# **Feature extraction**

To extract features from our dataset, which consists of the four previously mentioned datasets (`merging-datasets.ipynb`), we'll first apply **data augmentation**. After enhancing the dataset, we'll perform feature extraction using **ZCR, RMSE, and MFCC**.

## **Load packages**

In [1]:
import pandas as pd
import numpy as np
import librosa

## **Load dataset**

In [2]:
df = pd.read_csv("./data/dataset.csv")

In [3]:
df.head()

Unnamed: 0,emotion_id,file_path
0,neutral,./archive/Actor_01/03-01-01-01-01-01-01.wav
1,neutral,./archive/Actor_01/03-01-01-01-01-02-01.wav
2,neutral,./archive/Actor_01/03-01-01-01-02-01-01.wav
3,neutral,./archive/Actor_01/03-01-01-01-02-02-01.wav
4,neutral,./archive/Actor_01/03-01-02-01-01-01-01.wav


## **Data Augmentation**

This technique is used to increase the quantity and diversity of data in a training set, helping to improve the generalization capability of a ML model. In the case of audio, various transformations are applied to simulate natural variations in sound signals

### **1. Noise**

- Random noise is added to the audio signal to simulate recordings in noisy environments.
- This helps the model become more robust to variations in recording conditions.  

In [26]:
def noise(data):
    noise_amp = 0.035*np.random.uniform()*np.amax(data)
    data = data + noise_amp*np.random.normal(size=data.shape[0])
    return data

### **2. Stretch**

- Changes the speed of the audio without altering its pitch.
- Useful for simulating variations in the duration of words or phrases without affecting the frequency of the sound.

In [27]:
def stretch(data, rate=0.8):
    return librosa.effects.time_stretch(y=data, rate=rate)

### **3. Shift (Time Shifting)**
- Shifts the audio signal in time to generate modified versions of the same recording.
- Helps make the model more robust to slight changes in the temporal alignment of the audio.

In [28]:
def shift(data):
    shift_range = int(np.random.uniform(low=-5, high = 5)*1000)
    return np.roll(data, shift_range)

### **4. Pitch (Pitch Shifting)**
- Alters the frequency of the audio signal without changing its duration.
- Simulates variations in speakers' voices

In [29]:
def pitch(data, sampling_rate, pitch_factor=0.7):
    return librosa.effects.pitch_shift(y=data, sr=sampling_rate, n_steps=pitch_factor)

## **Feature Extraction**

### **Load packages**  

In [4]:
from tqdm import tqdm

Zero Crossing Rate (**ZCR**), Root Mean Square Energy (**RMSE**), and Mel-Frequency Cepstral Coefficients (**MFCC**) are some of the feature extraction techniques used to analyze audio signals.
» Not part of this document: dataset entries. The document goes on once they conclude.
Lemma hash_iter_NoDup_filter (P : string * SvcRegProto → Prop) `{∀ x, Decision (P x)} m :
  NoDup (filter P (hash_iter m)).*1.
Proof.
  apply (sublist_NoDup _ (hash_iter m).*1); [|apply fmap_sublist, sublist_filter].
  rewrite (hash_iter_perm _ m). apply NoDup_fst_map_to_list.
Qed.

Lemma swap_events staging c :
  replay (kd_events c) ∅ = kd_cache c →
  replay (kd_events (KvDiscoveryClient.swap_snapshot staging c)) ∅ = staging.
Proof.
  intros Hc. unfold KvDiscoveryClient.swap_snapshot. cbn [kd_events].
  rewrite !replay_app, Hc. apply map_eq. intros k.
  rewrite replay_upserts by apply hash_iter_NoDup_filter.
  destruct (list_to_map _ !! k) as [r|] eqn:Hl.
  { apply elem_of_list_to_map_2, list_elem_of_filter in Hl as [_ Hl].
    by apply elem_of_hash_iter in Hl. }
  rewrite replay_removes. destruct (staging !! k) as [r|] eqn:Hs.
  - rewrite decide_False by (rewrite list_elem_of_filter; intros []; congruence).
    apply dec_stable. intros Hne. apply not_elem_of_list_to_map_2 in Hl. apply Hl.
    apply list_elem_of_fmap. exists (k, r). split; [done|]. apply list_elem_of_filter.
    split; [done|]. by apply elem_of_hash_iter.
  - case_decide as Hk; [done|]. apply eq_None_not_Some. intros [r Hr]. apply Hk.
    apply list_elem_of_filter. split; [done|]. apply list_elem_of_fmap. exists (k, r).
    split; [done|]. by apply elem_of_hash_iter.
Qed.

Definition synced (c : KvDiscoveryClient) : Prop := replay (kd_events c) ∅ = kd_cache c.

Lemma synced_live stream c : synced c → synced (KvDiscoveryClient.live_updates decode stream c).
Proof.
  revert c. induction stream as [|[d [entry|e]] stream IH]; intros c Hc; [done| |done]. cbn.
  apply IH. unfold synced, KvDiscoveryClient.apply_live.
  destruct (KvDiscoveryClient.apply_entry decode (kd_cache c) entry) as [event cache] eqn:He.
  cbn [kd_events kd_cache]. rewrite replay_app, Hc. pose proof (apply_entry_event (kd_cache c) entry) as Hev.
  by rewrite He in Hev.
Qed.

Lemma synced_round watch c : synced c → synced (KvDiscoveryClient.watch_round decode watch c).
Proof.
  intros Hc. destruct watch as [stream|]; [|done]. cbn.
  destruct (KvDiscoveryClient.drain_snapshot decode stream ∅) as [[[] staging] rest]; [done|].
  apply synced_live. by apply swap_events.
Qed.

(** The map that the entries build up. *)
Definition built (m : registry_map) (entries : list KvEntry) : registry_map :=
  foldl (λ m entry, (KvDiscoveryClient.apply_entry decode m entry).2) m entries.

Lemma live_cache stream c :
  kd_cache (KvDiscoveryClient.live_updates decode stream c) = built (kd_cache c) (entries_of stream).
Proof.
  revert c. induction stream as [|[d [entry|e]] stream IH]; intros c; [done| |done]. cbn.
  rewrite IH. f_equal. unfold KvDiscoveryClient.apply_live.
  by destruct (KvDiscoveryClient.apply_entry _ _ _).
Qed.

Lemma drain_built stream staging staged rest :
  KvDiscoveryClient.drain_snapshot decode stream staging = (false, staged, rest) →
  built staged (entries_of rest) = built staging (entries_of stream).
Proof.
  revert staging. induction stream as [|[d item] stream IH]; intros staging; cbn [KvDiscoveryClient.drain_snapshot].
  { intros ?. by simplify_eq. }
  case_match; [intros ?; by simplify_eq|]. destruct item; [|done]. apply IH.
Qed.

(** C26: The cache is what the registry said, and the events say the same.
    After any sequence of connections, failed ones included: a subscriber that
    applies the events to an empty map has exactly the cache; and a connection
    whose snapshot does not fail leaves in the cache exactly what its entries
    up to the first error build up from nothing, whenever the settle time ends
    the snapshot phase. *)
Theorem discovery_tracks_registry rounds stream :
  let c := KvDiscoveryClient.watch_loop decode rounds KvDiscoveryClient.start in
  replay (kd_events c) ∅ = kd_cache c ∧
  ((KvDiscoveryClient.drain_snapshot decode stream ∅).1.1 = false →
   kd_cache (KvDiscoveryClient.watch_round decode (Some stream) c) = built ∅ (entries_of stream)).
Proof.
  intros c. split.
  - apply (foldl_inv synced); [done|]. intros; by apply synced_round.
  - cbn. destruct (KvDiscoveryClient.drain_snapshot decode stream ∅) as [[[] staged] rest] eqn:Hd;
      [done|]. intros _. rewrite live_cache. by apply drain_built in Hd.
Qed.
End Watch.

(** ** The account map *)

Section Accounts.
Context `{!HashIter string, !HashIterOk string}.

(** A registration of the snapshot that counts, with its endpoint, claims an
    account. *)
Definition claims (now : Z) (target : option string) (entries : list (string * SvcRegProto))
    (a : Z) (ep : OmsEndpoint) : Prop :=
  ∃ kr, kr ∈ entries ∧ oms_entry now target kr = Some ep ∧ a ∈ sp_account_ids kr.2.

(** What a result says of the claims that were processed. *)
Definition account_map_spec (claim : Z → OmsEndpoint → Prop)
    (r : result (gmap Z OmsEndpoint) SdkError) : Prop :=
  match r with
  | Ok m =>
      (∀ a ep, m !! a = Some ep → claim a ep) ∧
      (∀ a ep, claim a ep → ∃ ep', m !! a = Some ep' ∧ oe_oms_id ep' = oe_oms_id ep)
  | Err (DiscoveryConflict a x y) =>
      x ≠ y ∧ ∃ ep ep', claim a ep ∧ claim a ep' ∧ oe_oms_id ep = x ∧ oe_oms_id ep' = y
  | Err _ => False
  end.

Lemma account_map_spec_mono (P Q : Z → OmsEndpoint → Prop) r :
  (∀ a ep, P a ep ↔ Q a ep) → account_map_spec P r → account_map_spec Q r.
Proof.
  intros HPQ. destruct r as [m|[]]; cbn; try done.
  - intros [H1 H2]. split; intros a ep Ha; [by apply HPQ, H1|by apply H2, HPQ].
  - intros (Hne & ep & ep' & Hp & Hp' & ?). split; [done|]. exists ep, ep'. by rewrite <- !HPQ.
Qed.

Lemma claim_accounts_spec claim ep l m :
  account_map_spec claim (Ok m) →
  account_map_spec (λ a ep', claim a ep' ∨ a ∈ l ∧ ep' = ep) (claim_accounts ep l m).
Proof.
  revert claim m. induction l as [|a l IH]; intros claim m Hm; cbn [claim_accounts].
  { eapply account_map_spec_mono, Hm. set_solver. }
  destruct (m !! a) as [ex|] eqn:Ha.
  - destruct (String.eqb_spec (oe_oms_id ex) (oe_oms_id ep)) as [He|He]; cbn [negb].
    + eapply account_map_spec_mono; [|apply (IH (λ a' ep', claim a' ep' ∨ a' = a ∧ ep' = ep))].
      { set_solver. }
      destruct Hm as [H1 H2]. split; [auto|]. intros a' ep' [Hc|[-> ->]]; eauto.
    + split; [done|]. exists ex, ep. split_and!; [left; by apply Hm|right; set_solver|done..].
  - eapply account_map_spec_mono; [|apply (IH (λ a' ep', claim a' ep' ∨ a' = a ∧ ep' = ep))].
    { set_solver. }
    destruct Hm as [H1 H2]. split; intros a' ep'.
    + rewrite lookup_insert_Some. intros [[<- <-]|[_ Hl]]; eauto.
    + intros [Hc|[-> ->]]; [|rewrite lookup_insert_eq; eauto].
      destruct (H2 a' ep' Hc) as (ex & Hl & He). exists ex. split; [|done].
      rewrite lookup_insert_ne; [done|]. congruence.
Qed.

Lemma claim_entries_spec now target l claim m :
  account_map_spec claim (Ok m) →
  account_map_spec (λ a ep, claim a ep ∨ claims now target l a ep)
    (claim_entries now target l m).
Proof.
  unfold claims. revert claim m. induction l as [|kr l IH]; intros claim m Hm; cbn [claim_entries].
  { eapply account_map_spec_mono, Hm. set_solver. }
  destruct (oms_entry now target kr) as [ep|] eqn:He.
  2: { eapply account_map_spec_mono, IH, Hm. set_solver. }
  pose proof (claim_accounts_spec claim ep (sp_account_ids kr.2) m Hm) as Hc.
  destruct (claim_accounts ep (sp_account_ids kr.2) m) as [m'|e].
  - eapply account_map_spec_mono, IH, Hc. set_solver.
  - destruct e; try done. destruct Hc as (Hne & ep1 & ep2 & H1 & H2 & ?). split; [done|].
    exists ep1, ep2. set_solver.
Qed.

(** C27: An account resolves to the OMS that claims it.  For every snapshot and
    whatever order its entries are visited in: when no two live OMS
    registrations with different ids claim one account, the account map holds
    exactly the claimed accounts, each with the endpoint of a registration that
    claims it and the id of all of them; otherwise resolution fails and names
    an account with two OMS that claim it. *)
Theorem account_map_exact now target snapshot :
  account_map_spec
    (λ a ep, ∃ key reg, snapshot !! key = Some reg ∧ oms_entry now target (key, reg) = Some ep ∧
       a ∈ sp_account_ids reg)
    (build_account_map_with_target now snapshot target).
Proof.
  eapply account_map_spec_mono;
    [|apply (claim_entries_spec now target (hash_iter snapshot) (λ _ _, False))];
    [|by split; [set_solver|]].
  intros a ep. unfold claims. split.
  - intros [[]|([key reg] & Hin & He & Ha)]. apply elem_of_hash_iter in Hin. eauto.
  - intros (key & reg & Hs & He & Ha). right. exists (key, reg).
    split; [by apply elem_of_hash_iter|done].
Qed.
End Accounts.

Lemma account_map_exact_witness :
  let snapshot : registry_map := {[ "svc.oms.a" := oms_registration 5 "a" "h:1" [7; 8] ]} in
  @build_account_map_with_target canonical_iter 9 snapshot None
  = Ok {[ 7 := mkOmsEndpoint "a" "h:1" None; 8 := mkOmsEndpoint "a" "h:1" None ]} ∧
  account_map_spec
    (λ a ep, ∃ key reg, snapshot !! key = Some reg ∧ oms_entry 9 None (key, reg) = Some ep ∧
       a ∈ sp_account_ids reg)
    (@build_account_map_with_target canonical_iter 9 snapshot None).
Proof.
  intros snapshot. split; [by vm_compute|]. exact (@account_map_exact _ canonical_iter_ok 9 None snapshot).
Defined.

(** A decoder for the examples: the bytes are the id of an OMS. *)
Definition demo_decode (b : Bytes) : option SvcRegProto := Some (oms_registration 0 b "h:1" [1]).
Definition demo_put (d : Z) (k : string) : Z * result KvEntry unit :=
  (d, Ok (mkKvEntry k k OpPut)).

Lemma discovery_tracks_registry_witness :
  let c := @KvDiscoveryClient.watch_loop demo_decode canonical_iter
             [Some [demo_put 1 "a"; demo_put 1 "b"; (1000, Err tt)]; None]
             KvDiscoveryClient.start in
  kd_events c ≠ [] ∧ replay (kd_events c) ∅ = kd_cache c ∧
  kd_cache (@KvDiscoveryClient.watch_round demo_decode canonical_iter
              (Some [demo_put 1 "b"; demo_put 900 "c"; (5, Ok (mkKvEntry "b" "" OpDelete))]) c)
  = {[ "c" := oms_registration 0 "c" "h:1" [1] ]}.
Proof.
  intros c. pose proof (@discovery_tracks_registry demo_decode canonical_iter canonical_iter_ok
    [Some [demo_put 1 "a"; demo_put 1 "b"; (1000, Err tt)]; None]
    [demo_put 1 "b"; demo_put 900 "c"; (5, Ok (mkKvEntry "b" "" OpDelete))]) as [H1 H2].
  split; [by vm_compute|]. split; [exact H1|]. etrans; [exact (H2 eq_refl)|by vm_compute].
Defined.

(** ** Against the documentation *)

(** The cache is emptied although no registration went away: after a
    reconnect whose first entry takes longer than the settle time, the swap
    installs the empty staging map and announces the removal of every service. *)
Example slow_snapshot_empties_cache :
  let stream d := [demo_put d "svc.oms.a"] in
  let c := @KvDiscoveryClient.watch_loop demo_decode canonical_iter [Some (stream 1)]
             KvDiscoveryClient.start in
  let '(failed, staging, rest) := KvDiscoveryClient.drain_snapshot demo_decode (stream 201) ∅ in
  let c' := @KvDiscoveryClient.swap_snapshot canonical_iter staging c in
  failed = false ∧ size (kd_cache c) = 1%nat ∧ kd_cache c' = ∅ ∧
  last (kd_events c') = Some (Remove "svc.oms.a").
Proof. by vm_compute. Qed.

(** No registration the services build carries a lease, so the filter of live
    entries never drops one, at any time. *)
Theorem registrations_never_expire now t id address x y v accounts caps attrs port :
  expired t (engine_registration now id address x y accounts) = false ∧
  expired t (oms_registration now id address accounts) = false ∧
  expired t (mdgw_registration now id address v caps attrs) = false ∧
  (∀ a, expired t (gw_registration now id address v a port) = false).
Proof. done. Qed.
(** ** The cache serves what the service has *)

(** The instruments of the service, by id, and its answers while it is
    reachable.  [by_symbol] is how it finds an instrument by symbol. *)
Section Service.
Context (by_symbol : gmap string InstrumentRefdataResponse → string → string → option string).
Context (status : string → string → result MarketStatusResponse SdkError).

Definition service (srv : gmap string InstrumentRefdataResponse) (reachable : bool) : RefdataGrpc :=
  let answer id :=
    match srv !! id with Some d => if reachable then Ok d else Err SdkGrpc | None => Err SdkGrpc end in
  mkRefdataGrpc answer
    (λ v e, match by_symbol srv v e with Some id => answer id | None => Err SdkGrpc end) status.

(** [SeChange]: the service changes an instrument and the SDK handles its
    message; [change_class] is the class of the message. *)
Inductive sdk_event : Set :=
| SeQuery (id : string) (reachable : bool) (now : Z)
| SeSymbol (venue exch : string) (reachable : bool) (now : Z)
| SeChange (data : InstrumentRefdataResponse) (change_class : string) (reachable : bool) (now : Z).

Definition sdk_state : Type := gmap string InstrumentRefdataResponse * RefdataCache.

Definition sdk_step (s : sdk_state) (e : sdk_event) : sdk_state :=
  let '(srv, c) := s in
  match e with
  | SeQuery id reach now => (srv, (RefdataSdkInner.query_instrument (service srv reach) now id c).2)
  | SeSymbol v x reach now =>
      (srv, (RefdataSdkInner.query_by_venue_symbol (service srv reach) now v x c).2)
  | SeChange data class reach now =>
      let srv := <[ir_instrument_id data := data]> srv in
      (srv, RefdataSdkInner.on_invalidation (service srv reach) now
              (Some (RefdataSdkInner.mkRefdataInvalidationEvent "refdata_updated"
                       (ir_instrument_id data) class)) c)
  end.
(** * Online Retail API: the product service of [src/scr/index.js]

    A shallow embedding of the request handlers of the Express application
    and of the parts of JavaScript, Express, node-postgres and PostgreSQL
    they rely on, followed by the properties of the service.

    Conventions of the model.
    - A JavaScript string is a [string] of bytes, its UTF-8 text.  The
      white space and the letter case of the model are those of ASCII:
      what depends on them is stated of ASCII text ([ascii_text],
      [text_param]), where they are those of JavaScript.
    - A JavaScript number is [NaN], an infinity or an exact rational.  The
      model agrees with IEEE doubles where the double arithmetic is exact:
      what depends on the value of a number is stated of integers up to
      2^53 ([integer_param]) and of numbers that are not read from text
      ([reads_text]); whether a string is a number at all does not depend
      on rounding.
    - A conversion to a number throws on a value without a primitive value
      ([Js.has_primitive]); the validation middleware, which has no [try],
      takes that path.
    - A request is taken after the JSON and query-string parsers have run;
      the CORS middleware and the documentation pages under [/api-docs] are
      left out.
    - The store is a parameter of the handlers ([Store]).  [Pg] gives the
      PostgreSQL meaning of the statements that read the table and of
      DELETE, on a table of products.  Text is compared byte by byte; the
      order of rows with equal sort keys is left open ([Pg.selects]);
      integers are read in the decimal syntax every release shares, and
      [Pg.may_read_integer] bounds what later releases read besides. *)

From Stdlib Require Import ZArith QArith List String Ascii Bool Lia.
From Stdlib Require Import Sorted Permutation.
From Stdlib Require Qcanon.
Import ListNotations.

Set Warnings "-register-all".

Local Open Scope string_scope.
Local Open Scope Z_scope.

(** ** Characters and strings *)

Definition chars (s : string) : list ascii := list_ascii_of_string s.
Definition str (l : list ascii) : string := string_of_list_ascii l.

Definition char_code (c : ascii) : Z := Z.of_nat (nat_of_ascii c).

Definition is_digit (c : ascii) : bool := (48 <=? char_code c) && (char_code c <=? 57).

Definition digit_val (c : ascii) : Z := char_code c - 48.

(** Value of a hexadecimal digit, [None] for any other character. *)
Definition hex_val (c : ascii) : option Z :=
  let n := char_code c in
  if (48 <=? n) && (n <=? 57) then Some (n - 48)
  else if (65 <=? n) && (n <=? 70) then Some (n - 55)
  else if (97 <=? n) && (n <=? 102) then Some (n - 87)
  else None.

Definition radix_val (radix : Z) (c : ascii) : option Z :=
  match hex_val c with
  | Some v => if v <? radix then Some v else None
  | None => None
  end.

(** TAB, LF, VT, FF, CR and SP: the ASCII part of StrWhiteSpaceChar. *)
Definition is_space (c : ascii) : bool :=
  let n := char_code c in ((9 <=? n) && (n <=? 13)) || (n =? 32).

Definition to_upper (c : ascii) : ascii :=
  let n := nat_of_ascii c in
  if (97 <=? n)%nat && (n <=? 122)%nat then ascii_of_nat (n - 32) else c.

Definition to_lower (c : ascii) : ascii :=
  let n := nat_of_ascii c in
  if (65 <=? n)%nat && (n <=? 90)%nat then ascii_of_nat (n + 32) else c.

(** [String.prototype.toUpperCase], on ASCII text. *)
Definition toUpperCase (s : string) : string := str (map to_upper (chars s)).

Fixpoint drop_while (p : ascii -> bool) (l : list ascii) : list ascii :=
  match l with
  | [] => []
  | c :: l' => if p c then drop_while p l' else l
  end.

Fixpoint take_while (p : ascii -> bool) (l : list ascii) : list ascii :=
  match l with
  | [] => []
  | c :: l' => if p c then c :: take_while p l' else []
  end.

Definition trim_start (l : list ascii) : list ascii := drop_while is_space l.

Definition trim (l : list ascii) : list ascii :=
  rev (drop_while is_space (rev (drop_while is_space l))).

(** Most significant digit first. *)
Definition digits_val (radix : Z) (ds : list Z) : Z :=
  fold_left (fun acc d => acc * radix + d) ds 0.

Definition dec_val (l : list ascii) : Z := digits_val 10 (map digit_val l).

(** ** JavaScript numbers *)

Module Js.

Inductive number : Type :=
| NaN
| Infinity (negative : bool)
| Fin (q : Q).

Definition of_Z (z : Z) : number := Fin (inject_Z z).

Definition is_nan (n : number) : bool :=
  match n with NaN => true | _ => false end.

Definition neg (n : number) : number :=
  match n with
  | NaN => NaN
  | Infinity b => Infinity (negb b)
  | Fin q => Fin (Qred (- q))
  end.

Definition is_zero (n : number) : bool :=
  match n with Fin q => Qeq_bool q 0 | _ => false end.

(** [x - y] on numbers. *)
Definition sub (x y : number) : number :=
  match x, y with
  | NaN, _ | _, NaN => NaN
  | Infinity a, Infinity b => if Bool.eqb a b then NaN else Infinity a
  | Infinity a, Fin _ => Infinity a
  | Fin _, Infinity b => Infinity (negb b)
  | Fin p, Fin q => Fin (Qred (p - q))
  end.

(** [x * y] on numbers. *)
Definition mul (x y : number) : number :=
  match x, y with
  | NaN, _ | _, NaN => NaN
  | Infinity a, Infinity b => Infinity (xorb a b)
  | Infinity a, Fin q | Fin q, Infinity a =>
      if Qeq_bool q 0 then NaN else Infinity (xorb a (negb (Qle_bool 0 q)))
  | Fin p, Fin q => Fin (Qred (p * q))
  end.

(** [x <= y]: false as soon as one side is [NaN]. *)
Definition le (x y : number) : bool :=
  match x, y with
  | NaN, _ | _, NaN => false
  | Infinity a, Infinity b => a || negb b
  | Infinity a, Fin _ => a
  | Fin _, Infinity b => negb b
  | Fin p, Fin q => Qle_bool p q
  end.

(** The integer a number denotes, when it denotes one. *)
Definition to_Z (n : number) : option Z :=
  match n with
  | Fin q => let r := Qred q in
             if Pos.eqb (Qden r) 1 then Some (Qnum r) else None
  | _ => None
  end.

(** *** StringToNumber *)

Definition char_in (c : ascii) (s : string) : bool :=
  existsb (Ascii.eqb c) (chars s).

(** [m * 10^e] as a number. *)
Definition scale10 (m e : Z) : number :=
  if 0 <=? e then Fin (inject_Z (m * 10 ^ e))
  else Fin (Qred (Qmake m (Z.to_pos (10 ^ (- e))))).

(** A non-empty run of digits of the radix and nothing else. *)
Fixpoint radix_digits (radix : Z) (l : list ascii) : option (list Z) :=
  match l with
  | [] => Some []
  | c :: l' =>
      match radix_val radix c, radix_digits radix l' with
      | Some v, Some vs => Some (v :: vs)
      | _, _ => None
      end
  end.

Definition NonDecimalIntegerLiteral (radix : Z) (l : list ascii) : number :=
  match l, radix_digits radix l with
  | _ :: _, Some ds => of_Z (digits_val radix ds)
  | _, _ => NaN
  end.

(** ExponentPart, or nothing; [None] when what is left is neither. *)
Definition ExponentPart (l : list ascii) : option Z :=
  match l with
  | [] => Some 0
  | c :: l' =>
      if char_in c "eE" then
        let '(negative, ds) :=
          match l' with
          | s :: l'' =>
              if Ascii.eqb s "-" then (true, l'')
              else if Ascii.eqb s "+" then (false, l'')
              else (false, l')
          | [] => (false, l')
          end in
        match ds with
        | [] => None
        | _ :: _ =>
            if forallb is_digit ds
            then Some (if negative then - dec_val ds else dec_val ds)
            else None
        end
      else None
  end.

Definition StrUnsignedDecimalLiteral (l : list ascii) : number :=
  if String.eqb (str l) "Infinity" then Infinity false
  else
    let ip := take_while is_digit l in
    let rest := drop_while is_digit l in
    let '(fp, rest') :=
      match rest with
      | c :: r =>
          if Ascii.eqb c "."
          then (take_while is_digit r, drop_while is_digit r)
          else ([], rest)
      | [] => ([], rest)
      end in
    match ip, fp with
    | [], [] => NaN
    | _, _ =>
        match ExponentPart rest' with
        | Some e => scale10 (dec_val (ip ++ fp)%list) (e - Z.of_nat (List.length fp))
        | None => NaN
        end
    end.

Definition StrDecimalLiteral (l : list ascii) : number :=
  match l with
  | c :: l' =>
      if Ascii.eqb c "-" then neg (StrUnsignedDecimalLiteral l')
      else if Ascii.eqb c "+" then StrUnsignedDecimalLiteral l'
      else StrUnsignedDecimalLiteral l
  | [] => NaN
  end.

(** The literal between the white space; the empty one is zero. *)
Definition StrNumericLiteral (l : list ascii) : number :=
  match l with
  | [] => of_Z 0
  | c :: d :: l' =>
      if Ascii.eqb c "0" && char_in d "xX" then NonDecimalIntegerLiteral 16 l'
      else if Ascii.eqb c "0" && char_in d "oO" then NonDecimalIntegerLiteral 8 l'
      else if Ascii.eqb c "0" && char_in d "bB" then NonDecimalIntegerLiteral 2 l'
      else StrDecimalLiteral l
  | _ => StrDecimalLiteral l
  end.

(** [Number(s)] for a string [s]: the white space is that of ASCII and the
    value of the literal is kept as it is written, where a double rounds
    it. *)
Definition StringToNumber (s : string) : number :=
  StrNumericLiteral (trim (chars s)).

(** *** parseInt, without a radix argument

    White space is that of ASCII and the integer is kept as it is written,
    where a double rounds it. *)

Fixpoint radix_prefix (radix : Z) (l : list ascii) : list Z :=
  match l with
  | [] => []
  | c :: l' =>
      match radix_val radix c with
      | Some v => v :: radix_prefix radix l'
      | None => []
      end
  end.

(** The digits after the sign: a [0x] prefix selects radix 16. *)
Definition parseInt_digits (negative : bool) (l : list ascii) : number :=
  let '(radix, l) :=
    match l with
    | c :: d :: l' =>
        if Ascii.eqb c "0" && char_in d "xX" then (16, l') else (10, l)
    | _ => (10, l)
    end in
  match radix_prefix radix l with
  | [] => NaN
  | ds => let v := digits_val radix ds in of_Z (if negative then - v else v)
  end.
These features help capture important characteristics of the sound, such as signal energy, spectral properties, and frequency variations, making them useful for tasks like speech recognition, emotion detection, and audio classification.

In [5]:
def zcr(data, frame_length, hop_length):
    zcr = librosa.feature.zero_crossing_rate(y=data, frame_length=frame_length, hop_length=hop_length)
    return np.squeeze(zcr)

def rmse(data, frame_length=2048, hop_length=512):
    rmse = librosa.feature.rms(y=data, frame_length=frame_length, hop_length=hop_length)
    return np.squeeze(rmse)

def mfcc(data, sr, flatten:bool=True):
    mfcc = librosa.feature.mfcc(y=data, sr=sr)
    return np.squeeze(mfcc.T)if not flatten else np.ravel(mfcc.T)

In [6]:
def extract_features(data,sr=22050, frame_length=2048, hop_length=512):
    result=np.array([])
    
    result=np.hstack((result,
                      zcr(data, frame_length, hop_length),
                      rmse(data, frame_length, hop_length),
                      mfcc(data, sr)
                     ))
    return result

def get_features(path, duration=2.5, offset=0.6):
    
    normal_audio, sr = librosa.load(path, duration=duration, offset=offset)
    
    features_1 = extract_features(normal_audio)
    features = np.array(features_1)
    
    noised_audio = noise(normal_audio)
    noised_features = extract_features(noised_audio)
    features = np.vstack((features, noised_features))
    
    pitched_audio = pitch(normal_audio, sr)
    pitched_features = extract_features(pitched_audio)
    features = np.vstack((features, pitched_features))
    
    pitched_audio_ = pitch(normal_audio, sr)
    pitched_noised_audio = noise(pitched_audio_)
    pitched_noised_features = extract_features(pitched_noised_audio)
    features = np.vstack((features, pitched_noised_features))
    
    return features

In [38]:
X, Y = [], []

print('Starting to extract features...\n')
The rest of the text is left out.